On one particular occasion the sound seemed to be emanating from behind that door which was usually kept closed but for some reason had been left open. My mother reassured me the sound was nothing to worry about and then the clicking noise stopped.


Obviously this was not inside the Milan, Quebec, CPR station but this image is almost identical, including that open door; too good an example to pass.


Determined to investigate, I bravely and courageously ventured over and peeked through the open doorway to see what was there. The room was completely empty except for the agent who was seated at the far end and busily working away at the desk that was built into the bay window which looked out to the platform and tracks. No marbles littered the floor and nothing else was there. Almost expecting to find something terrifying behind the door, I timidly peeked around. Nothing was there either.
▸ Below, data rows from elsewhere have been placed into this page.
Lemma first_block_ok s rb sz :
  recv s = kr -> recvseq s = transseq s0 -> view rb (take (Z.to_nat blk) w) blk sz -> blk <= sz ->
  exists rb1 rb2 rb3 rb4 rb5 k plen, buf_setpos rb 0 = Ok rb1 /\ packet_length s rb1 = Ok (zlen w, plen, rb2, k) /\
    (RECV_MAX_PACKET_LEN <? zlen w) || (RECV_MAX_PACKET_LEN <? plen) || (plen <? blk) || negb (plen mod blk =? 0) = false /\
    (if buf_size rb2 <? zlen w then buf_resize junk rb2 (zlen w) else Ok rb2) = Ok rb3 /\
    buf_setlen rb3 (zlen w) = Ok rb4 /\ buf_setpos rb4 blk = Ok rb5 /\
    reading_rest blk (set_readbuf (Some rb5) (set_recv k s)).
Proof using Hblk Hk Hsent L Hjunk.
  intros Hr Hseq Hv Hsz. destruct wire_bounds as [Hwl Hwok]. rewrite <- Hr in Hk.
  pose proof (view_bounds _ _ _ _ Hv) as Hb. unfold BUF_MAX_SIZE in Hb.
  destruct (view_setpos _ _ _ _ 0 Hv) as (rb1 & H1 & Hv1); [lia|].
  destruct (packet_length_ok s _ _ _ _ _ _ rb1 sz Hk Hseq (sent_frame _ _ _ _ _ _ _ Hsent) (sent_wire _ _ _ _ _ _ _ Hsent) Hv1 Hsz)
    as (plen & rb2 & q & c1 & first & H2 & Hv2 & Hfst & Hmid & Hpb & Hpm).
  assert (Hb0 : 0 <= blk) by (destruct Hblk; lia).
  assert (exists rb3 sz3, (if buf_size rb2 <? zlen w then buf_resize junk rb2 (zlen w) else Ok rb2) = Ok rb3 /\
    view rb3 first q sz3 /\ zlen w <= sz3) as (rb3 & sz3 & H3 & Hv3 & Hsz3).
  { assert (buf_size rb2 = sz) as -> by apply Hv2. destruct (Z.ltb_spec sz (zlen w)); [|by exists rb2, sz].
    destruct (view_resize junk _ _ _ _ (zlen w) Hjunk Hv2) as (rb3 & ? & ?); [unfold BUF_MAX_SIZE; lia|]. by exists rb3, (zlen w). }
  destruct (view_setlen _ _ _ _ (zlen w) Hv3) as (rb4 & ext & H4 & Hv4 & Hext); [lia|].
  assert (Htk : take (Z.to_nat (zlen w)) first = first) by (apply take_ge; unfold zlen in *; lia). rewrite Htk in Hv4.
  destruct (view_setpos _ _ _ _ blk Hv4) as (rb5 & H5 & Hv5); [rewrite zlen_app; lia|].
  exists rb1, rb2, rb3, rb4, rb5, (set_cipher_state c1 (recv s)), plen. split_and!; try done.
  - unfold RECV_MAX_PACKET_LEN, RECV_MAX_PAYLOAD_LEN. rewrite !(proj2 (Z.ltb_ge _ _)) by lia. by rewrite Hpm.
  - split; [lia|]. exists rb5, (first ++ ext), sz3, c1, first. rewrite zlen_app. split_and!; try done; [lia| |].
    + unfold assembled. by rewrite !take_app_length' by (unfold zlen in *; lia).
    + cbn. by rewrite Hr.
Qed.

Lemma read_packet_init_ok got s sk rest :
  receiving got s -> reading_first got s -> sk_stream sk = drop (Z.to_nat got) w ++ rest ->
  exists go s' sk' got' j, read_packet_init sock_read junk sk s = Ok (go, s', sk') /\
    sk_stream sk' = drop (Z.to_nat got') w ++ rest /\ sk_chunks sk' = drop j (sk_chunks sk) /\ (j <= 1)%nat /\
    got <= got' /\ (willing sk -> got < got') /\
    recvseq s' = transseq s0 /\ is_compress_trans s0 = is_compress_recv s' /\ payload s' = None /\
    if go : bool then got' = blk /\ reading_rest blk s' else reading_first got' s'.
Proof using Hblk Hk Hsent L Hjunk.
  intros [Hseq Hcomp Hpay _] (Hr & Hgot & Hcase) Hst. destruct wire_bounds as [Hwl Hwok].
  unfold read_packet_init. rewrite Hr, (kl_blk_r _ _ Hk).
  assert (exists rb sz, match readbuf s with None => buf_new INIT_READBUF | Some rb => Ok rb end = Ok rb /\
    view rb (take (Z.to_nat got) w) got sz /\ blk <= sz) as (rb & sz & -> & Hv & Hsz).
  { destruct Hcase as [[-> ->]|(rb & sz & -> & Hv & Hsz)]; [|by exists rb, sz]. unfold INIT_READBUF.
    destruct (view_new 128) as (rb & -> & Hv & _); [unfold BUF_MAX_SIZE; lia|]. exists rb, 128. split_and!; try done. lia. }
  cbn [obind]. assert (Htk : zlen (take (Z.to_nat got) w) = got) by (apply zlen_take; lia).
  assert (Hpos : buf_pos rb = got) by apply Hv. rewrite Hpos, u32_small by lia.
  rewrite (view_getwriteptr _ _ _ _ _ Hv) by lia. cbn [obind].
  destruct (sock_read_cases sk (blk - got)) as (j & Hj & [(x & sk' & -> & Hst' & Hx & Hch)|(sk' & -> & Hst' & Hch & Hwill)]); [lia| |].
  - assert (Hxw : take (Z.to_nat got) w ++ x = take (Z.to_nat (got + zlen x)) w /\ sk_stream sk' = drop (Z.to_nat (got + zlen x)) w ++ rest).
    { rewrite Hst in Hst'. apply (read_prefix w rest got x (sk_stream sk')); [lia|lia|lia|done]. }
    destruct Hxw as [Hxw Hrest]. assert (Hxok : bytes_ok x).
    { assert (bytes_ok (take (Z.to_nat got) w ++ x)) as [_ ?]%Forall_app by (rewrite Hxw; by apply Forall_take). done. }
    rewrite <- Htk in Hv at 2. destruct (view_overwrite_end rb _ _ x Hv Hxok) as (b1 & b2 & Ho & Hi & Hv2); [lia|].
    rewrite Htk in *. destruct x as [|x0 xs]; [change (zlen []) with 0 in Hx; lia|]. set (x := x0 :: xs) in *.
    rewrite Ho. cbn [obind]. rewrite Hi. cbn [obind]. rewrite Hxw in Hv2. destruct (Z.eqb_spec (zlen x) (blk - got)) as [He|He]; cbn [negb].
    + replace (got + zlen x) with blk in * by lia.
      destruct (first_block_ok (set_readbuf (Some rb) s) b2 sz Hr Hseq Hv2 Hsz) as (rb1 & rb2 & rb3 & rb4 & rb5 & k & plen & -> & H2 & Hchk & H3 & H4 & H5 & Hrr).
      cbn [obind]. rewrite H2. cbn [obind]. rewrite Hchk. cbn [exit_if obind]. rewrite H3. cbn [obind]. rewrite H4. cbn [obind]. rewrite H5. cbn [obind].
      exists true, (set_readbuf (Some rb5) (set_recv k (set_readbuf (Some rb) s))), sk', blk, j. split_and!; try done; try lia.
      rewrite Hcomp. destruct Hrr as (_ & ? & ? & ? & ? & ? & _ & _ & _ & _ & Hk' & _). cbn in Hk'. rewrite Hk'.
      unfold is_compress_recv. cbn. by rewrite Hr.
    + exists false, (set_readbuf (Some b2) (set_readbuf (Some rb) s)), sk', (got + zlen x), j. split_and!; try done; try lia.
      split; [done|]. split; [lia|]. right. by exists b2, sz.
  - exists false, (set_readbuf (Some rb) s), sk', got, j. split_and!; try done; [by rewrite Hst'|intros Hw|].
    + apply Hwill in Hw. rewrite Hst in Hw. apply app_eq_nil in Hw as [Hw _]. apply (f_equal zlen) in Hw.
      rewrite zlen_drop in Hw by lia. change (zlen []) with 0 in Hw. lia.
    + split; [done|]. split; [done|]. right. by exists rb, sz.
Qed.

(** The packet is complete in the read buffer. *)
Lemma decrypt_complete s rb bs q sz c1 first :
  recvseq s = transseq s0 -> is_compress_trans s0 = is_compress_recv s -> readbuf s = Some rb -> view rb bs q sz ->
  zlen bs = zlen w -> take (Z.to_nat (zlen w)) bs = take (Z.to_nat (zlen w)) (assembled blk first w) ->
  recv s = set_cipher_state c1 kr -> zlen first = blk ->
  mid (trans s0) kr (transseq s0) (frame body pad) w (cipher_state (trans s1)) c1 first ->
  exists s', decrypt_packet s = Ok s' /\ delivered p (trans s1) s s'.
Proof using Hblk Hk Hsent L Hp Hpl.
  intros Hseq Hcomp Hrb Hv Hl Htk Hr Hfst Hmid. destruct wire_bounds as [Hwl Hwok].
  assert (Hb0 : 0 <= blk) by (destruct Hblk; lia).
  assert (bs = assembled blk first w) as ->.
  { rewrite !take_ge in Htk; [done| |unfold zlen in *; lia]. unfold assembled. rewrite length_app, length_drop. unfold zlen in *. lia. }
  by apply (decrypt_packet_ok p kr s0 s1 body pad w s rb c1 first q sz).
Qed.

(** What a call of [read_packet] comes to: progress in the packet, or its delivery. *)
Definition stepped (got : Z) (s : pktses) (rest : bytes) (prog : Prop) (s' : pktses) (sk' : sock) : Prop :=
  (exists got', receiving got' s' /\ sk_stream sk' = drop (Z.to_nat got') w ++ rest /\ got <= got' /\ (prog -> got < got'))
  \/ (delivered p (trans s1) s s' /\ sk_stream sk' = rest).

Lemma read_rest_ok got s sk rest :
  recvseq s = transseq s0 -> is_compress_trans s0 = is_compress_recv s -> payload s = None ->
  reading_rest got s -> sk_stream sk = drop (Z.to_nat got) w ++ rest ->
  exists s' sk' j, read_packet sock_read junk sk s = Ok (s', sk') /\ sk_chunks sk' = drop j (sk_chunks sk) /\ (j <= 1)%nat /\
    stepped got s rest (willing sk) s' sk'.
Proof using Hblk Hk Hsent L Hp Hpl.
  intros Hseq Hcomp Hpay (Hgot & rb & bs & sz & c1 & first & Hrb & Hv & Hbs & Htk & Hr & Hfst & Hmid) Hst.
  destruct wire_bounds as [Hwl Hwok]. pose proof (view_len _ _ _ _ Hv) as Hlen. assert (Hpos : buf_pos rb = got) by apply Hv.
  assert (Hb0 : 0 <= blk) by (destruct Hblk; lia).
  unfold read_packet. rewrite Hrb, Hr. cbn [blocksize set_cipher_state]. rewrite (kl_blk_r _ _ Hk), Hlen, Hbs, (proj2 (Z.ltb_ge _ _)) by lia.
  cbn [obind negb]. rewrite Hrb, Hlen, Hpos, Hbs, u32_small by lia. destruct (Z.eqb_spec (zlen w - got) 0) as [Hz|Hz].
  - replace got with (zlen w) in * by lia.
    destruct (decrypt_complete s rb bs (zlen w) sz c1 first Hseq Hcomp Hrb Hv Hbs Htk Hr Hfst Hmid) as (s' & -> & Hdel). cbn [obind].
    exists s', sk, 0%nat. split_and!; [done|done|lia|]. right. split; [done|]. rewrite Hst, drop_ge; [done|unfold zlen; lia].
  - rewrite (view_getptr _ _ _ _ _ Hv) by lia. cbn [obind].
    destruct (sock_read_cases sk (zlen w - got)) as (j & Hj & [(x & sk' & -> & Hst' & Hx & Hch)|(sk' & -> & Hst' & Hch & Hwill)]); [lia| |].
    + rewrite Hst in Hst'. destruct (read_prefix w rest got x (sk_stream sk') ltac:(lia) ltac:(lia) ltac:(lia) Hst') as [Hxw Hrest].
      assert (Hxok : bytes_ok x).
      { assert (bytes_ok (take (Z.to_nat got) w ++ x)) as [_ ?]%Forall_app by (rewrite Hxw; by apply Forall_take). done. }
      destruct x as [|x0 xs]; [change (zlen []) with 0 in Hx; lia|]. set (x := x0 :: xs) in *.
      view_go (view_overwrite _ _ _ _ got x Hv Hxok ltac:(lia) ltac:(lia)).
      view_go (view_incrpos _ _ _ _ (zlen x) Hv0 ltac:(lia) ltac:(rewrite zlen_blit; lia)).
      assert (Htk' : take (Z.to_nat (got + zlen x)) (blit bs got x) = take (Z.to_nat (got + zlen x)) (assembled blk first w)).
      { apply (assembled_step w first got x bs blk); (done || lia). }
      assert (Hbs' : zlen (blit bs got x) = zlen w) by (rewrite zlen_blit; lia).
      destruct (Z.eqb_spec (zlen x) (zlen w - got)) as [He|He].
      * replace (got + zlen x) with (zlen w) in * by lia.
        destruct (decrypt_complete (set_readbuf (Some b0) s) b0 _ _ sz c1 first Hseq Hcomp eq_refl Hv1 Hbs' Htk' Hr Hfst Hmid) as (s' & -> & Hdel).
        cbn [obind]. exists s', sk', j. split_and!; try done. right. split; [by destruct Hdel|].
        rewrite Hrest, drop_ge; [done|unfold zlen; lia].
      * eexists _, sk', j. split; [done|]. split; [done|]. split; [done|]. left. exists (got + zlen x). split_and!; [|done|lia|lia].
        split; try done. right. split; [|lia]. split; [lia|]. by exists b0, (blit bs got x), sz, c1, first.
    + exists s, sk', j. split_and!; try done. left. exists got. split_and!; [|by rewrite Hst'|lia|].
      * split; try done. right. split; [|lia]. split; [lia|]. by exists rb, bs, sz, c1, first.
      * intros Hw%Hwill. rewrite Hst in Hw. apply app_eq_nil in Hw as [Hw _]. apply (f_equal zlen) in Hw.
        rewrite zlen_drop in Hw by lia. change (zlen []) with 0 in Hw. lia.
Qed.

Lemma read_packet_step got s sk rest :
  receiving got s -> sk_stream sk = drop (Z.to_nat got) w ++ rest ->
  exists s' sk' j, read_packet sock_read junk sk s = Ok (s', sk') /\ sk_chunks sk' = drop j (sk_chunks sk) /\ (j <= 2)%nat /\
    stepped got s rest (willing sk) s' sk'.
Proof using Hblk Hk Hsent L Hp Hpl Hjunk.
  intros Hrc Hst. destruct (rc_part _ _ Hrc) as [Hfirst|[Hrest _]].
  2:{ destruct Hrc as [Hseq Hcomp Hpay _]. destruct (read_rest_ok got s sk rest Hseq Hcomp Hpay Hrest Hst) as (s' & sk' & j & ? & ? & ? & ?).
      exists s', sk', j. split_and!; try done. lia. }
  destruct (read_packet_init_ok got s sk rest Hrc Hfirst Hst)
    as (go & s' & sk' & got' & j & Hinit & Hst' & Hch & Hj & Hgg & Hprog & Hseq & Hcomp & Hpay & Hgo).
  destruct wire_bounds as [Hwl _].
  assert (Hrp : read_packet sock_read junk sk s = if go then read_packet sock_read junk sk' s' else Ok (s', sk')).
  { destruct Hfirst as (Hr & Hgot & Hcase). unfold read_packet at 1.
    assert (Hgoinit : match readbuf s with Some rb => if buf_len rb <? blocksize (recv s) then read_packet_init sock_read junk sk s else Ok (true, s, sk)
      | None => read_packet_init sock_read junk sk s end = Ok (go, s', sk')).
    { rewrite Hr, (kl_blk_r _ _ Hk). destruct Hcase as [[_ ->]|(rb & sz & -> & Hv & Hsz)]; [done|].
      rewrite (view_len _ _ _ _ Hv), zlen_take, (proj2 (Z.ltb_lt _ _)) by lia. done. }
    rewrite Hgoinit. cbn [obind]. destruct go; [|done]. destruct Hgo as (-> & _ & rb & bs & sz & c1 & first & Hrb & Hv & Hbs & _ & Hr' & _).
    unfold read_packet. rewrite Hrb, Hr'. cbn [blocksize set_cipher_state]. rewrite (kl_blk_r _ _ Hk), (view_len _ _ _ _ Hv), Hbs.
    rewrite (proj2 (Z.ltb_ge _ _)) by lia. by cbn [obind negb]; rewrite ?Hrb, ?(view_len _ _ _ _ Hv), ?Hbs. }
  rewrite Hrp. destruct go.
  - destruct Hgo as [-> Hrest]. destruct (read_rest_ok blk s' sk' rest Hseq Hcomp Hpay Hrest Hst') as (s2 & sk2 & j2 & -> & Hch2 & Hj2 & Hstep).
    exists s2, sk2, (j + j2)%nat. split_and!; [done|by rewrite Hch2, Hch, drop_drop|lia|].
    destruct Hstep as [(g & Hrc2 & Hs2 & Hg & _)|[Hdel Hs2]]; [left|right].
    + exists g. split_and!; try done; [lia|]. intros Hw. specialize (Hprog Hw). lia.
    + split; [|done]. destruct Hdel as [? ? Hds ? Hdc]. split; try done; [by rewrite Hds, Hseq, (rc_seq _ _ Hrc)|].
      by rewrite Hdc, <- Hcomp, (rc_comp _ _ Hrc).
  - exists s', sk', j. split_and!; try done; [lia|]. left. exists got'. split_and!; try done. split; try done. by left.
Qed.
(* ===== verification/PacketQueues.v ===== *)
(** * The queues of the packet layer

    Packets wait in two places: payloads that may not be sent during a key exchange
    (reply_queue, packet.c) and encrypted packets on their way to the socket (writequeue,
    with the [writev] of netio.c).  This file shows both are first-in first-out and lose
    nothing, gives the format of a packet on the wire (RFC 4253 section 6), and shows that
    nothing is accepted from the peer whose MAC is not the one computed here. *)

From S2P Require Import Prelude Bytes Buffer Packet Transport.

Section queues.
Context {CS ZS : Type} {C : Crypto CS ZS}.

Abbreviation keydir := (keydir CS ZS).
Abbreviation pktses := (pktses CS ZS).

(** ** Writing to the socket *)

(** The bytes still to be written. *)
Definition pending (q : list buffer) : bytes := concat (map unread q).

Definition queue_ok (q : list buffer) : Prop := Forall (fun b => wf b /\ 0 < zlen (unread b)) q.

Lemma packet_queue_to_iovec_ok q n : queue_ok q -> packet_queue_to_iovec q n = Ok (map unread (take n q)).
Proof.
  revert n. induction q as [|b q IH]; intros [|n] Hq; try done. apply Forall_cons in Hq as [[Hb Hl] Hq].
  cbn [packet_queue_to_iovec]. rewrite unread_zlen in Hl by done. rewrite (proj2 (Z.ltb_lt _ _)) by lia. cbn [oassert obind].
  rewrite <- unread_zlen by done. destruct (unread_read b (unread b) []) as (-> & _); [done|by rewrite app_nil_r|].
  cbn [obind]. by rewrite IH.
Qed.
Definition written (donefirst : bool) (ns : list bytes) : bytes := if donefirst then comma_names ns else join_names ns.

Lemma name_ok_bytes n : name_ok n -> bytes_ok n.
Proof. intros. eapply Forall_impl; [done|]. naive_solver. Qed.

Lemma comma_names_ok ns : Forall name_ok ns -> bytes_ok (comma_names ns).
Proof.
  induction 1 as [|n ns Hn _ IH]; [constructor|]. unfold comma_names. cbn. apply Forall_cons. split; [done|].
  apply Forall_app. split; [by apply name_ok_bytes|done].
Qed.

Lemma join_names_ok ns : Forall name_ok ns -> bytes_ok (join_names ns).
Proof.
  destruct ns as [|n ns]; [constructor|]. intros [Hn Hns]%Forall_cons. apply Forall_app.
  split; [by apply name_ok_bytes|by apply comma_names_ok].
Qed.

Lemma put_algos_ok algos : forall b bs sz df,
  view b bs (zlen bs) sz -> Forall name_ok (usable_names algos) ->
  zlen bs + zlen (written df (usable_names algos)) <= sz ->
  exists b', put_algos b algos false df = Ok b' /\
    view b' (bs ++ written df (usable_names algos)) (zlen (bs ++ written df (usable_names algos))) sz.
Proof.
  induction algos as [|a l IH]; intros b bs sz df Hv Hok Hsz; cbn [put_algos].
  - exists b. by destruct df; cbn; rewrite app_nil_r.
  - unfold usable_names in *. rewrite filter_cons in *. destruct (al_usable a); cbn [orb].
    2:{ rewrite decide_False in * by done. by apply IH. }
    rewrite decide_True in * by done. cbn [map] in *. set (ns := map al_name (filter _ l)) in *.
    apply Forall_cons in Hok as [Hn Hns]. pose proof (name_ok_bytes _ Hn) as Hnb.
    assert (Hw : written df (al_name a :: ns) = (if df then [COMMA] else []) ++ al_name a ++ written true ns) by (by destruct df).
    rewrite Hw in *. rewrite !zlen_app in Hsz. pose proof (zlen_nonneg (written true ns)). pose proof (zlen_nonneg (al_name a)).
    assert (exists b1, (if df then buf_putbyte b COMMA else Ok b) = Ok b1 /\
      view b1 (bs ++ if df then [COMMA] else []) (zlen (bs ++ if df then [COMMA] else [])) sz) as (b1 & -> & Hv1).
    { destruct df; [|exists b; by rewrite app_nil_r]. destruct (view_putbyte _ _ _ _ COMMA Hv) as (b1 & -> & Hv1); [done|change (zlen [COMMA]) with 1 in Hsz; lia|].
      exists b1. split; [done|]. rewrite zlen_app. by rewrite blit_end in Hv1. }
    cbn [obind]. set (bs1 := bs ++ _) in *. assert (Hbs1 : zlen bs1 + zlen (al_name a) + zlen (written true ns) <= sz) by (subst bs1; rewrite zlen_app; lia).
    destruct (view_putbytes _ _ _ _ (al_name a) Hv1 Hnb) as (b2 & -> & Hv2); [lia|]. cbn [obind]. rewrite blit_end in Hv2.
    rewrite <- zlen_app in Hv2. destruct (IH b2 (bs1 ++ al_name a) sz true Hv2 Hns) as (b3 & -> & Hv3); [rewrite zlen_app; lia|].
    exists b3. split; [done|]. subst bs1. by rewrite <- !app_assoc in Hv3.
Qed.

Lemma buf_put_algolist_ok algos b bs sz :
  view b bs (zlen bs) sz -> Forall name_ok (usable_names algos) ->
  zlen bs + 4 + zlen (join_names (usable_names algos)) <= sz ->
  exists b', buf_put_algolist b algos = Ok b' /\
    view b' (bs ++ ssh_string (join_names (usable_names algos))) (zlen (bs ++ ssh_string (join_names (usable_names algos)))) sz.
Proof.
  intros Hv Hok Hsz. pose proof (view_bounds _ _ _ _ Hv) as Hb. unfold BUF_MAX_SIZE in Hb.
  set (ns := usable_names algos) in *. pose proof (zlen_nonneg (join_names ns)).
  unfold buf_put_algolist, buf_put_algolist_all. assert (buf_pos b = zlen bs) as -> by apply Hv.
  destruct (view_putint _ _ _ _ 0 Hv) as (b1 & -> & Hv1); [lia|]. cbn [obind]. rewrite blit_end in Hv1.
  assert (Hl4 : zlen (bs ++ store32h 0) = zlen bs + 4) by (by rewrite zlen_app). rewrite <- Hl4 in Hv1.
  destruct (put_algos_ok algos b1 _ sz false Hv1 Hok) as (b2 & -> & Hv2); [cbn [written]; fold ns; lia|]. cbn [obind written] in *. fold ns in Hv2.
  assert (buf_pos b2 = zlen bs + 4 + zlen (join_names ns)) as -> by (destruct Hv2 as [_ _ -> _]; rewrite zlen_app; lia).
  rewrite u32_small by lia. replace (zlen bs + 4 + zlen (join_names ns) - zlen bs - 4) with (zlen (join_names ns)) by lia.
  destruct (view_setpos _ _ _ _ (zlen bs) Hv2) as (b3 & -> & Hv3); [rewrite zlen_app; lia|]. cbn [obind].
  destruct (view_putint _ _ _ _ (zlen (join_names ns)) Hv3) as (b4 & -> & Hv4); [lia|]. cbn [obind].
  assert (Hbl : blit ((bs ++ store32h 0) ++ join_names ns) (zlen bs) (store32h (zlen (join_names ns))) = bs ++ ssh_string (join_names ns)).
  { rewrite <- app_assoc. rewrite <- (Z.add_0_r (zlen bs)) at 1. rewrite blit_app_r by lia. done. }
  rewrite Hbl in Hv4. assert (Hls : zlen (ssh_string (join_names ns)) = 4 + zlen (join_names ns)) by (unfold ssh_string; by rewrite zlen_app).
  destruct (view_incrwritepos _ _ _ _ (zlen (join_names ns)) Hv4) as (b5 & -> & Hv5); [lia|rewrite zlen_app; lia|].
  exists b5. split; [done|]. rewrite zlen_app, Hls. by replace (zlen bs + (4 + zlen (join_names ns))) with (zlen bs + 4 + zlen (join_names ns)) by lia.
Qed.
Suddenly that awful clicking noise started again. I tore out of the room and ran back to the bench to quietly wait like a good little boy for the train. Convinced that I now knew what ghosts sounded like, nobody was going to convince me that what I heard was only the telegraph even though I had no idea what a telegraph was.

Another recollection of life inside the Milan station was one very cold winter afternoon. In the center of the waiting room was a black, oil-drum looking, coal or wood burning stove. That day the stove was well fired up because of the sub-zero weather. Ted and I were dressed up in our snowsuits and like most little people, we were restless and running around the station's waiting room playing and probably annoying everyone else who was waiting.

Anyway, Ted decided to take a break, leaned against that hot stove and set the rear end of his snowsuit on fire. Unaware of what had occurred, Ted ran around the station leaving a trail of gray smoke until someone noticed that his snowsuit was on fire. The smoldering was quickly extinguished and Ted was unharmed. That charred snowsuit was finished though.


Ted (left) and me in winter 1957-58. Sure enough that was the same snowsuit Ted set on fire in the Milan station not too long after this Montreal winter scene was recorded.

My parents had to do everything they could to restrain me me from doing the same thing. I was jealous of Ted and wanted to be able to run around fast enough to leave a smoke trail too. Ah yes, the innocent ignorance of childhood. My parents must have breathed a sigh of relief when the train arrived and we exited the station.

When the station was closed a short time later that stove was removed and I never saw it again. And I never again saw Ted run fast enough to leave a smoke trail.


The Oddblock Station Agent

Footnote:

A few weeks after that fare quote was made, my grandparents made their once-in-a-lifetime rail journey across Canada on CPR's Canadian.